The back plate 10 has a write electrode for selecting a discharge cell, an undercoat and an overcoat for suppressing a reaction between the write electrode and the back plate 10 or the phosphor layer 20. -Coats and the like are provided as necessary, but these are omitted because they are not necessary for understanding the present embodiment.

The phosphor layer 20 is provided, for example, according to the process shown in FIG. First, in the partition forming step S1, the partition 14 is projected on the back plate 10 by using a well-known method such as a thick film screen printing or a sand blast method. Next, in a phosphor paste printing step S2, a phosphor paste in which phosphor particles are dispersed in a vehicle in which a resin component is dissolved in an organic solvent is applied to the partition wall 1 by using thick film screen printing.
4. Apply from above. In the subsequent drying step S3, the solvent in the paste is removed by performing a drying process on the back plate 10 to which the phosphor paste has been applied. The phosphor paste printing step S2 and the drying step S3 are performed for each phosphor color by using different screen printing plates. Therefore, in the case where three colors of RGB are separately applied, the number of repetitions is three.

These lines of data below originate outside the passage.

(* ===== verification/Accrual.v ===== *)
(** * Interest accrual of markets and of the parent vault

    Models [src/src/morpho/fees.rs] (Morpho Blue market accrual) and
    [src/src/morpho/vault_v2.rs] (Vault V2 [accrueInterestView]). *)

From stdpp Require Import base gmap list.
From Stdlib Require Import ZArith Lia.
From S2P Require Import Prelude.
From S2P Require Import BlueMath.
From S2P Require Import Domain.
From S2P Require Import AdaptiveCurve.

(** ** Market accrual *)

Record MarketAccrualResult : Type := mkMarketAccrualResult {
  ma_market : ProjectedMarketState;
  ma_interest_assets : Z;
  ma_fee_shares : Z;
}.

Definition require_uint128 (value : Z) : result MathError Z :=
  if U128_MAX <? value then Err Invariant else Ok value.

Definition accrue_market (stored : StoredMarketState) (timestamp : Z)
    (irm : AdaptiveCurveState) : result MathError MarketAccrualResult :=
  if timestamp <? sm_last_update stored then Err TimestampRegression
  else if (sm_total_supply_assets stored <? sm_total_borrow_assets stored)
          || (WAD <? sm_fee stored) then Err Invariant
  else
    elapsed ← ok_or (checked_sub timestamp (sm_last_update stored)) TimestampRegression;
    '(average_rate, ending_rate_at_target) ←
      (if elapsed =? 0 then Ok (0, as_stored_rate_at_target irm)
       else
         projection ←
           adaptive_curve_borrow_rate stored (as_stored_rate_at_target irm) elapsed;
         Ok (ac_average_rate projection, ac_ending_rate_at_target projection));
    compounded ← arith (w_taylor_compounded average_rate elapsed);
    interest ← arith (w_mul_down (sm_total_borrow_assets stored) compounded);
    borrow_sum ← ok_or (checked_add U256_MAX (sm_total_borrow_assets stored) interest)
                   (Arithmetic Overflow);
    total_borrow_assets ← require_uint128 borrow_sum;
    supply_sum ← ok_or (checked_add U256_MAX (sm_total_supply_assets stored) interest)
                   (Arithmetic Overflow);
    total_supply_assets ← require_uint128 supply_sum;
    fee_shares ←
      (if sm_fee stored =? 0 then Ok 0
       else
         fee_assets ← arith (w_mul_down interest (sm_fee stored));
         net_assets ← ok_or (checked_sub total_supply_assets fee_assets) (Arithmetic Underflow);
         arith (to_supply_shares_down fee_assets net_assets (sm_total_supply_shares stored)));
    shares_sum ← ok_or (checked_add U256_MAX (sm_total_supply_shares stored) fee_shares)
                   (Arithmetic Overflow);
    total_supply_shares ← require_uint128 shares_sum;
    utilization ←
      (if total_supply_assets =? 0 then Ok 0
       else arith (w_div_down total_borrow_assets total_supply_assets));
    spot_borrow_rate ← adaptive_curve_spot_rate utilization ending_rate_at_target;
    gross_rate ← arith (w_mul_down spot_borrow_rate utilization);
    net_fraction ← ok_or (checked_sub WAD (sm_fee stored)) (Arithmetic Underflow);
    spot_supply_rate ← arith (w_mul_down gross_rate net_fraction);
    accounting_liquidity ← ok_or (checked_sub total_supply_assets total_borrow_assets) Invariant;
    Ok (mkMarketAccrualResult
      (mkProjectedMarketState (sm_market_id stored) timestamp total_supply_assets
         total_supply_shares total_borrow_assets (sm_total_borrow_shares stored)
         average_rate ending_rate_at_target spot_borrow_rate spot_supply_rate utilization
         accounting_liquidity)
      interest fee_shares).
Definition allocate (state : VaultV1LiquidityAdapterState) (assets : Z)
    : result MathError VaultV1AdapterTransition :=
  if (assets =? 0) || (la_max_deposit state <? assets) then Err Invariant
  else
    minted ← preview_deposit assets (la_vault_total_assets state) (la_vault_total_supply state)
               (la_decimals_offset state);
    if minted =? 0 then Err Invariant
    else
      changed_morpho_shares ← arith (to_supply_shares_down assets
        (la_idle_market_total_supply_assets state) (la_idle_market_total_supply_shares state));
      if changed_morpho_shares =? 0 then Err Invariant
      else
        vault_total_assets ←
          ok_or (checked_add U256_MAX (la_vault_total_assets state) assets) Invariant;
        vault_total_supply ←
          ok_or (checked_add U256_MAX (la_vault_total_supply state) minted) Invariant;
        share_balance ←
          ok_or (checked_add U256_MAX (la_share_balance state) minted) Invariant;
        real_assets ← preview_redeem share_balance vault_total_assets vault_total_supply
                        (la_decimals_offset state);
        change ← allocation_change real_assets (la_recorded_allocation state);
        idle_assets ← ok_or (checked_add U256_MAX (la_idle_market_total_supply_assets state)
                               assets) Invariant;
        idle_shares ← ok_or (checked_add U256_MAX (la_idle_market_total_supply_shares state)
                               changed_morpho_shares) Invariant;
        position_shares ← ok_or (checked_add U256_MAX (la_idle_market_supply_shares state)
                                   changed_morpho_shares) Invariant;
        Ok (mkVaultV1AdapterTransition vault_total_assets vault_total_supply share_balance
              real_assets change changed_morpho_shares idle_assets idle_shares position_shares).

Definition deallocate (state : VaultV1LiquidityAdapterState) (assets : Z)
    : result MathError VaultV1AdapterTransition :=
  if (assets =? 0) || (la_max_withdraw state <? assets)
     || (la_vault_total_assets state <? assets)
  then Err InsufficientLiquidity
  else
    burned ← preview_withdraw assets (la_vault_total_assets state)
               (la_vault_total_supply state) (la_decimals_offset state);
    if (la_share_balance state <? burned) || (la_vault_total_supply state <? burned)
    then Err InsufficientShares
    else
      changed_morpho_shares ← arith (to_supply_shares_up assets
        (la_idle_market_total_supply_assets state) (la_idle_market_total_supply_shares state));
      if (la_idle_market_supply_shares state <? changed_morpho_shares)
         || (la_idle_market_total_supply_shares state <? changed_morpho_shares)
      then Err InsufficientShares
      else
        vault_total_assets ← ok_or (checked_sub (la_vault_total_assets state) assets) Invariant;
        vault_total_supply ← ok_or (checked_sub (la_vault_total_supply state) burned) Invariant;
        share_balance ← ok_or (checked_sub (la_share_balance state) burned) Invariant;
        real_assets ← preview_redeem share_balance vault_total_assets vault_total_supply
                        (la_decimals_offset state);
        change ← allocation_change real_assets (la_recorded_allocation state);
        idle_assets ←
          ok_or (checked_sub (la_idle_market_total_supply_assets state) assets) Invariant;
        idle_shares ← ok_or (checked_sub (la_idle_market_total_supply_shares state)
                               changed_morpho_shares) Invariant;
        position_shares ← ok_or (checked_sub (la_idle_market_supply_shares state)
                                   changed_morpho_shares) Invariant;
        Ok (mkVaultV1AdapterTransition vault_total_assets vault_total_supply share_balance
              real_assets change changed_morpho_shares idle_assets idle_shares position_shares).

(** *** Lemmas *)

Lemma virtual_shares_loop_Ok n v w :
  virtual_shares_loop n v = Ok w -> w = v * 10 ^ Z.of_nat n.
Proof.
  revert v. induction n as [|n IH]; intros v H; cbn in H.
  - injection H as <-. cbn. lia.
  - step_ok H as v' (-> & _)%ok_or_Ok%checked_mul_Some. apply IH in H as ->.
    rewrite Nat2Z.inj_succ, Z.pow_succ_r by lia. lia.
Qed.
Fixpoint sum_ordered_loop (previous : option Z) (total : Z) (flows : list OrderedAssetFlow)
    : result AttributionError Z :=
  match flows with
  | [] => Ok total
  | flow :: flows =>
      if (match previous with Some index => af_log_index flow <=? index | None => false end)
      then Err FlowNonCanonicalOrder
      else
        total ← ok_or (checked_add U256_MAX total (af_assets flow)) FlowOverflow;
        sum_ordered_loop (Some (af_log_index flow)) total flows
  end.
Definition sum_ordered (flows : list OrderedAssetFlow) : result AttributionError Z :=
  sum_ordered_loop None 0 flows.

Definition attribute_idle_effect (transaction : OrderedTransactionFlow)
    (pre_idle exact_post_idle : Z) : result AttributionError TransactionIdleEffect :=
  inflow_assets ← sum_ordered (tf_inflows transaction);
  outflow_assets ← sum_ordered (tf_outflows transaction);
  computed_post ← ok_or
    (value ← checked_add U256_MAX pre_idle inflow_assets; checked_sub value outflow_assets)
    FlowOverflow;
  if negb (computed_post =? exact_post_idle) then Err ExactBalanceMismatch
  else Ok (mkTransactionIdleEffect pre_idle exact_post_idle inflow_assets outflow_assets
             (saturating_sub exact_post_idle pre_idle) (saturating_sub pre_idle exact_post_idle)).

(** ** The ledger *)

Inductive IdleLockKind : Type :=
| ForceExit
| ExternalEmergencyDeallocation
| OperatorEmergency
| UnattributedSafetyHold.
#[global] Instance IdleLockKind_eq_dec : EqDecision IdleLockKind.
Proof. solve_decision. Defined.
Definition unlock_persistent (e : RateSignalEpisode)
    : RateSignalEpisode * result EpisodeError unit :=
  if bool_decide (re_state e = Complete) then (e, Err EpisodeComplete)
  else (with_lifecycle e Persistent (re_stop_reason e), Ok tt).

Definition moves_backwards (event last : IndependentRateEvent) : bool :=
  (blk_number (ie_block event) <? blk_number (ie_block last))
  || (blk_number (ie_block event) =? blk_number (ie_block last))
     && negb (blk_hash (ie_block event) =? blk_hash (ie_block last))
  || (blk_timestamp (ie_block event) <? blk_timestamp (ie_block last)).

Definition record_independent_event (e : RateSignalEpisode) (event : IndependentRateEvent)
    : RateSignalEpisode * result EpisodeError bool :=
  if bool_decide (re_state e = Complete) then (e, Err EpisodeComplete)
  else match re_confirmation_block e with
       | None => (e, Err NonConsecutiveObservation)
       | Some confirmation =>
           if blk_number (ie_block event) <=? blk_number confirmation
           then (e, Err NonConsecutiveObservation)
           else if existsb (fun recorded => ie_transaction_hash recorded
                                            =? ie_transaction_hash event)
                     (re_independent_events e)
           then (e, Ok false)
           else if match last (re_independent_events e) with
                   | Some previous => moves_backwards event previous
                   | None => false
                   end
           then (e, Err NonConsecutiveObservation)
           else (with_events e (re_independent_events e ++ [event]), Ok true)
       end.

Definition independent_confirmation_ready (e : RateSignalEpisode)
    (minimum_events minimum_span_seconds : Z) : bool :=
  match head (re_independent_events e), last (re_independent_events e) with
  | Some first, Some last =>
      match try_from_u U32_MAX (Z.of_nat (length (re_independent_events e))) with
      | Some count => minimum_events <=? count
      | None => false
      end
      && (minimum_span_seconds
          <=? saturating_sub (blk_timestamp (ie_block last)) (blk_timestamp (ie_block first)))
  | _, _ => false
  end.

Definition retained_event (ancestor : BlockRef) (event : IndependentRateEvent) : bool :=
  (blk_number (ie_block event) <? blk_number ancestor)
  || (blk_number (ie_block event) =? blk_number ancestor)
     && (blk_hash (ie_block event) =? blk_hash ancestor).

Definition rewind_independent_events (e : RateSignalEpisode) (ancestor : BlockRef)
    : RateSignalEpisode :=
  with_events e (filter (retained_event ancestor) (re_independent_events e)).
(* ===== verification/Storage.v ===== *)
(** * Durable state

    The single-writer state of [storage/actor.rs] and its mutations. A command
    runs its mutation on a clone of the state which [commit] installs only on
    success, so a mutation is a function to [result StorageError]: a failing
    one leaves the durable state as it was. *)
From Stdlib Require Import ZArith Lia List Bool String.
From stdpp Require Import base list gmap sets sorting.
From S2P Require Import Prelude.
From S2P Require Import Domain.
From S2P Require Import Episodes.
From S2P Require Import Models.
Open Scope Z_scope.

Record TimedSnapshot : Type := mkTimedSnapshot {
  ts_snapshot : ExactVaultSnapshot;
  ts_created_at : Z;
}.

Record TimedPlan : Type := mkTimedPlan {
  tp_plan : V2Plan;
  tp_created_at : Z;
}.

Record TopologyRevision : Type := mkTopologyRevision {
  tr_topology : TopologyIndex;
  tr_block : BlockRef;
}.

Record TimedEpisode : Type := mkTimedEpisode {
  te_episode : RateSignalEpisode;
  te_updated_at : Z;
}.

Record TimedTopKApyMemory : Type := mkTimedTopKApyMemory {
  tm_vault : VaultAddress;
  tm_memory : TopKApyMemory;
  tm_updated_at : Z;
}.

Record TransactionRow : Type := mkTransactionRow {
  tx_reservation : NonceReservation;
  tx_state : TransactionState;
  tx_transaction_hash : option B256;
  tx_raw_signed_transaction : option Bytes;
  tx_submitted_at : option Z;
  tx_included_block : option Z;
  tx_included_block_hash : option B256;
  tx_updated_at : Z;
}.

Record JsonState : Type := mkJsonState {
  js_format_version : Z;
  js_revision : Z;
  js_canonical_blocks : list CanonicalBlockRecord;
  js_canonical_logs : list CanonicalLogRecord;
  js_canonical_receipts : list CanonicalReceiptRecord;
  js_chain_cursors : gmap Z BlockRef;
  js_exact_snapshots : list TimedSnapshot;
  js_plans : list TimedPlan;
  js_final_preflights : list FinalPreflightRecord;
  js_transactions : list TransactionRow;
  js_rate_movement_reservations : list RateMovementReservationRecord;
  js_transaction_attempts : list SignedAttemptRecord;
  js_conformance_records : list ConformanceRecord;
  js_reconciliation_records : list ReconciliationRecord;
  js_topology_history : list TopologyRevision;
  js_rate_episodes : list TimedEpisode;
  js_top_k_apy_memory : list TimedTopKApyMemory;
}.

Definition JSON_FORMAT_VERSION : Z := 4.
Definition MAX_PENDING_RECONCILIATIONS_PER_LOAD : Z := 1024.

Definition JsonState_default : JsonState :=
  mkJsonState JSON_FORMAT_VERSION 0 [] [] [] ∅ [] [] [] [] [] [] [] [] [] [] [].

(** ** Field updates *)

Definition with_chain (s : JsonState) blocks logs receipts cursors : JsonState :=
  mkJsonState (js_format_version s) (js_revision s) blocks logs receipts cursors
    (js_exact_snapshots s) (js_plans s) (js_final_preflights s) (js_transactions s)
    (js_rate_movement_reservations s) (js_transaction_attempts s) (js_conformance_records s)
    (js_reconciliation_records s) (js_topology_history s) (js_rate_episodes s)
    (js_top_k_apy_memory s).

Definition with_lanes (s : JsonState) transactions movements attempts episodes : JsonState :=
  mkJsonState (js_format_version s) (js_revision s) (js_canonical_blocks s)
    (js_canonical_logs s) (js_canonical_receipts s) (js_chain_cursors s)
    (js_exact_snapshots s) (js_plans s) (js_final_preflights s) transactions movements attempts
    (js_conformance_records s) (js_reconciliation_records s) (js_topology_history s) episodes
    (js_top_k_apy_memory s).

Definition with_evidence (s : JsonState) snapshots plans preflights conformance reconciliation
    topology memory : JsonState :=
  mkJsonState (js_format_version s) (js_revision s) (js_canonical_blocks s)
    (js_canonical_logs s) (js_canonical_receipts s) (js_chain_cursors s) snapshots plans
    preflights (js_transactions s) (js_rate_movement_reservations s)
    (js_transaction_attempts s) conformance reconciliation topology (js_rate_episodes s) memory.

After the phosphor paste is applied to all of the discharge spaces 16 as described above, in a firing step S4, a heat treatment is performed at a temperature determined according to the type of the resin component and the phosphor particles. As a result, the resin component in the paste is removed, and the phosphor layer 20 in which the phosphor particles are mutually bound by a relatively weak binding force such as an intermolecular force is generated. FIG.
(a) and FIG. 4 (a) show this state. At this time, in the screen printing method for applying the phosphor paste, the paste extruded from the screen is adhered to the top 22 while the screen is in close contact with the top 22 of the partition wall, and the flow over time based on the rheology of the paste itself is performed. As shown in the figure, the phosphor layer 20 is also provided on the top portion 22 of the partition wall 14 at the stage immediately after the baking, as shown in the drawing. That is, the phosphor layer 20 is formed in the adjacent discharge space 1.
6 are overlapped at their tops 22, and the tops 22 are covered with the phosphor layer 20 and are not exposed.

Therefore, in the subsequent top phosphor removing step S5, the phosphor adhering to the partition top 22 is removed, so that the top 22 is exposed. The removal of the phosphor is performed by removing the phosphor removing roller 2 as shown in FIG.
4 on the top 22 thereof in the direction of the arrow in the figure, ie along the longitudinal direction of the partition 14. Since the roller 24 is pressed against the partition wall 14 by a relatively small force such as its own weight, the partition wall 14 is not damaged when the roller 24 is rolled. In this embodiment, the top phosphor removing step S5 corresponds to the phosphor removing step.

The above-mentioned phosphor removing roller 24 is made of, for example, a cylindrical or cylindrical core material 26 made of aluminum or FRP.
An adhesive 28 made of a material that can be easily elastically deformed, such as a polymer rubber adhesive such as silicone resin, SBR, resorcinol, or natural rubber, is provided on the outer peripheral surface of the adhesive.
(cm). That is, the surface of the phosphor removing roller 24, that is, the surface 30 of the adhesive 28 has an adhesive property and the shape of the top 22 of the partition wall 14 based on the elasticity of the adhesive 28 itself as shown in FIG. It is designed to be deformed according to. In this embodiment, the pressure-sensitive adhesive 28 corresponds to an elastic pressure-sensitive adhesive layer.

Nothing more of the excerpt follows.